Extreme performance degredation (slowness) with NVCC in CUDA 8 compared to 7?

I noticed some extreme slowness when compiling our mixed C++/CUDA codebase with CUDA 8 as opposed to CUDA 7, so I ran a simulation:
On a 20 core (2 physical Xeon E5 processors) server, it’s almost twice as slow:
12m30s to compile with CUDA 7 cleanly, compared to 23m50s to compile with CUDA 8 cleanly.

There appears to be a lot of time wasted on cc1plus and then when linking.

Has anyone else experienced this?

Your question is confusing to me: It is not clear whether you are talking about build (compilation) time, or run time of the resulting application. The use of “to compile … cleanly” suggest the former, the use of “I ran a simulation” suggests the latter.

Assuming your data is from an apples-to-apples comparison, meaning same physical system platform with the same disk subsystem and the same system load, using the same compilation switches for the compiler, this is definitely worth reporting to NVIDIA as a bug (a bug reporting form is linked from the CUDA registered developer website).

The build time suggests a largish project, it will be essential to narrow down the problem as much as possible before filing the bug report. For example, can you find out which code in particular is responsible for the majority of the slowdown? You would want to submit the smallest possible self-contained set of code with which NVIDIA can reproduce the problem.

Just compilation time. I’ve not bothered with run-time performance tests yet. Just trying to figure out if I have a big problem on my hands.

It’s a VERY big project, which limits my ability to narrow it down without weeks of work.

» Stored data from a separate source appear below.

(** A run that fails submits nothing and does not wait. *)
Lemma run_failed j w e :
  (main_of j w).2 = inl e ->
  exit_status (run_of j w) = 1%Z ∧ statements (run_of j w).1 = [] ∧
  blocks (run_of j w) = false.
Proof.
  intros He. rewrite run_split. unfold exit_status, blocks. cbn. rewrite He.
  split; [done|]. unfold statements. rewrite omap_app, existsb_app.
  fold (statements (module_level_of j w).1) (statements (main_of j w).1).
  rewrite module_level_statements, module_level_no_wait.
  revert He. rewrite main_cases.
  destruct (files w !! properties_path j w) as [f|]; [|done].
  by destruct (main_flow j f).
Qed.

Lemma firehose_config_inv f name region :
  firehose_config f = inr (name, region) ->
  ∃ props group,
    f = Json props ∧
    FirehoseSink.property_map props "OutputDeliveryStream0" = inr group ∧
    subscript group "stream.name" = inr name ∧
    subscript group "aws.region" = inr region.
Proof.
  unfold firehose_config. destruct f as [props| |e]; [|done..]. cbn.
  destruct (FirehoseSink.property_map props _) as [e|group] eqn:Hg; [done|]. cbn.
  destruct (subscript group "stream.name") as [e|n] eqn:Hn; [done|]. cbn.
  destruct (subscript group "aws.region") as [e|r] eqn:Hr; [done|]. cbn.
  intros [= <- <-]. by exists props, group.
Qed.

Lemma s3_config_inv f bucket :
  s3_config f = inr bucket ->
  ∃ props group,
    f = Json props ∧
    S3Sink.property_map props "bucket" = inr group ∧
    subscript group "name" = inr bucket.
Proof.
  unfold s3_config. destruct f as [props| |e]; [|done..]. cbn.
  destruct (S3Sink.property_map props _) as [e|group] eqn:Hg; [done|]. cbn.
  intros H. by exists props, group.
Qed.

(** ** Text search *)

Lemma append_cons c (s t : string) : String c s +:+ t = String c (s +:+ t).
Proof. reflexivity. Qed.

Lemma append_nil (t : string) : EmptyString +:+ t = t.
Proof. reflexivity. Qed.

Lemma prefix_app (n rest : string) : String.prefix n (n +:+ rest) = true.
Proof.
  induction n as [|c n IH].
  - by destruct rest.
  - rewrite append_cons. cbn. destruct (Ascii.ascii_dec c c); [apply IH | done].
Qed.

Lemma append_assoc (a b c : string) : (a +:+ b) +:+ c = a +:+ b +:+ c.
Proof.
  induction a as [|x a IH]; [done|]. by rewrite !append_cons, IH.
Qed.

Lemma occurs_here (n hay : string) : String.prefix n hay = true -> occurs n hay = true.
Proof. intros H. destruct hay; cbn [occurs]; by rewrite H. Qed.

Lemma occurs_app (before n rest : string) :
  occurs n (before +:+ n +:+ rest) = true.
Proof.
  induction before as [|c before IH].
  - rewrite append_nil. apply occurs_here, prefix_app.
  - rewrite append_cons. cbn [occurs]. rewrite IH. apply orb_true_r.
Qed.

Lemma occurs_app2 (a b n rest : string) :
  occurs n (a +:+ b +:+ n +:+ rest) = true.
Proof. rewrite <- append_assoc. apply occurs_app. Qed.

(** ** Local mode *)

Lemma truthy_true (x : option string) :
  truthy x = true ↔ ∃ s, x = Some s ∧ s ≠ "".
Proof.
  unfold truthy. destruct x as [s|].
  - case_decide; split; try done.
    + intros (s' & [= <-] & Hs). done.
    + intros _. by exists s.
  - split; [done | by intros (s & H & _)].
Qed.

Lemma is_local_truthy j w : is_local_of j w = truthy (environ w !! "IS_LOCAL").
Proof. by destruct j. Qed.

(** C10: in both jobs local mode is on exactly when the environment
    variable IS_LOCAL is set to a non-empty string; it is off when the
    variable is unset or empty, and the values "false" and "0" turn it
    on like any other non-empty value. *)
Theorem is_local_iff_nonempty (j : job) (w : world) :
  (is_local_of j w = true ↔ ∃ s, environ w !! "IS_LOCAL" = Some s ∧ s ≠ "") ∧
  (is_local_of j w = false ↔
     environ w !! "IS_LOCAL" = None ∨ environ w !! "IS_LOCAL" = Some "") ∧
  is_local_of j (set_env "IS_LOCAL" "false" w) = true ∧
  is_local_of j (set_env "IS_LOCAL" "0" w) = true.
Proof.
  rewrite !is_local_truthy. split; [apply truthy_true|]. split.
  - unfold truthy. destruct (environ w !! "IS_LOCAL") as [s|].
    + case_decide as Hs.
      * subst s. split; auto.
      * split; [done|]. intros [H|[= H]]; [done | by destruct Hs].
    + split; auto.
  - cbn. by rewrite !lookup_insert_eq.
Qed.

I asked here to see if anyone has had a similar experience. If it’s just me, I’ll have to dive deeper into specific file compilation, and the libraries we work with…

If it would take someone familiar with the code weeks to narrow it down, just think how long it would take someone not familiar with the code. This is why it is standard practice in the compiler field to require as small a self-contained project as possible to reproduce when filing a bug.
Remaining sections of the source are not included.